All AM4 processors are limited to a maximum of 20 PCIe lanes plus four for the chipset, so this isn’t the issue. There are some AM4 processors with fewer than 20+4 lanes but the 3500X isn’t one of them.
It’s a Gen3 NVMe SSD, so whether the slot is Gen3 or Gen4 is irrelevant. The bugbear is that it’s only using two lanes instead of four when installed in the top slot.
Yes, I also believe that it could be a motherboard socket issue. Since this was my first experience with M.2, I thought that I could be missing something else.
In this weekend, I will try to remove the motherboard and inspect the socket to consider an RMA, although I’m not too fond of being some weeks with no PC…
Will post if I found something out. Thanks everyone for the input!
i have the exact same issue on a Gigabyte B550I AORUS PRO AX (rev. 1.1) with KC3000 2TB in PCIe 3.0 x4 (Chipset) slot and a Fury Renegade 2TB in the PCIe 4.0 x4 slot (CPU)
the chipset connected slot runs at x2 speed even when its reported as 4x in hwinfo
The manual suggests that the M.2 slot shares bandwidth with SATA 5 & 6, but it says the SATA ports will be disabled to provide 4x to the M.2. Maybe that was changed in a bios update, though. Is anything plugged into those SATA ports?
B550 only has 4 sata afaik, which is why the M.2 on the Asus board has a conflict with those SATA ports and the M.2 drive; there’s a secondary SATA controller for the last two ports.
2 PCIE lanes is enough bandwidth for 2 ports and a bit, so if ASUS updated the bios to use a 2x2 configuration rather than disabling the ports, that would be nice.
Then again, maybe it’s a limitation with the B550 chipset operation, and Asus and Gigabyte are just lying about the bandwidth to the slot. Wouldn’t be the first time a manual didn’t have the correct information about a product.
I can’t find any reason the Gigabyte board would operate at 2x on the second slot, aside from maybe sending PCIE over some of the USB ports or some such.
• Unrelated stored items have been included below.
(** * PingPongLab chart engine: hardness scales, rank projection,
      label declutter and zoom, embedded from [src/app.js].

    Number model.  A JavaScript number is modelled as an exact rational
    ([Q]); [null], [undefined] and non-finite results ([NaN], [Infinity]) are
    modelled by [None] in an [option].  Array indices, ranks and priorities
    are integers ([Z]).  Rounding of binary64 arithmetic is not modelled:
    every statement below is about the exact-arithmetic reading of the code. *)

From Stdlib Require Import QArith Qminmax Qabs ZArith List Bool String Ascii.
From Stdlib Require Import Lia Lqa Permutation Sorted.
From Stdlib Require Import Qround.
Import ListNotations.

Open Scope Q_scope.

(* ================================================================== *)
(** ** Numbers *)

Definition number := Q.

(** [a <= b] and [a < b] on numbers, as booleans. *)
Definition leq (a b : number) : bool := Qle_bool a b.
Definition ltq (a b : number) : bool := negb (Qle_bool b a).

(** [ToNumber] on a nullable integer field: [null] coerces to [0]. *)
Definition toNumber (v : option Z) : number :=
  match v with
  | Some z => inject_Z z
  | None => 0
  end.

(** [Math.min(...xs)] and [Math.max(...xs)] on a non-empty array
    [x :: xs]. *)
Definition mathMin (x : number) (xs : list number) : number :=
  fold_left Qmin xs x.
Definition mathMax (x : number) (xs : list number) : number :=
  fold_left Qmax xs x.

(* ================================================================== *)
(** ** Hardness scales ([HARDNESS_SCALES], [interpolateScale]) *)

Definition HARDNESS_SCALES : list (string * list number) :=
  [ ("Germany"%string, [40; 47.5; 55]);
    ("Japan"%string,   [33; 36;   44]);
    ("China"%string,   [35; 39;   41]) ].

Fixpoint lookupScale (country : string) (tbl : list (string * list number))
  : option (list number) :=
  match tbl with
  | [] => None
  | (k, pts) :: rest =>
      if String.eqb k country then Some pts else lookupScale country rest
  end.

(** One arithmetic step of the loop body.  A zero denominator makes the
    JavaScript result non-finite, which is [None] here. *)
Definition segmentValue (value a0 a1 b0 b1 : number) : option number :=
  if Qeq_bool (a1 - a0) 0 then None
  else
    let t := (value - a0) / (a1 - a0) in
    Some (b0 + t * (b1 - b0)).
That realtek 2.5gbe nic sure sets off some alarm bells though.
perhaps this is the issue, some patches might share bugfixes between windows 10 and 11
“The big picture: Windows 11 comes with plenty of improvements over Windows 10, but it also brings many new bugs that users will find inordinately frustrating. While Microsoft keeps pushing out updates to fix these, time and time again the updates also give rise to new issues. One such bug was seemingly introduced with update KB5023778 in March, whereby the SSD speeds in some machines are slowing down for no apparent reason.”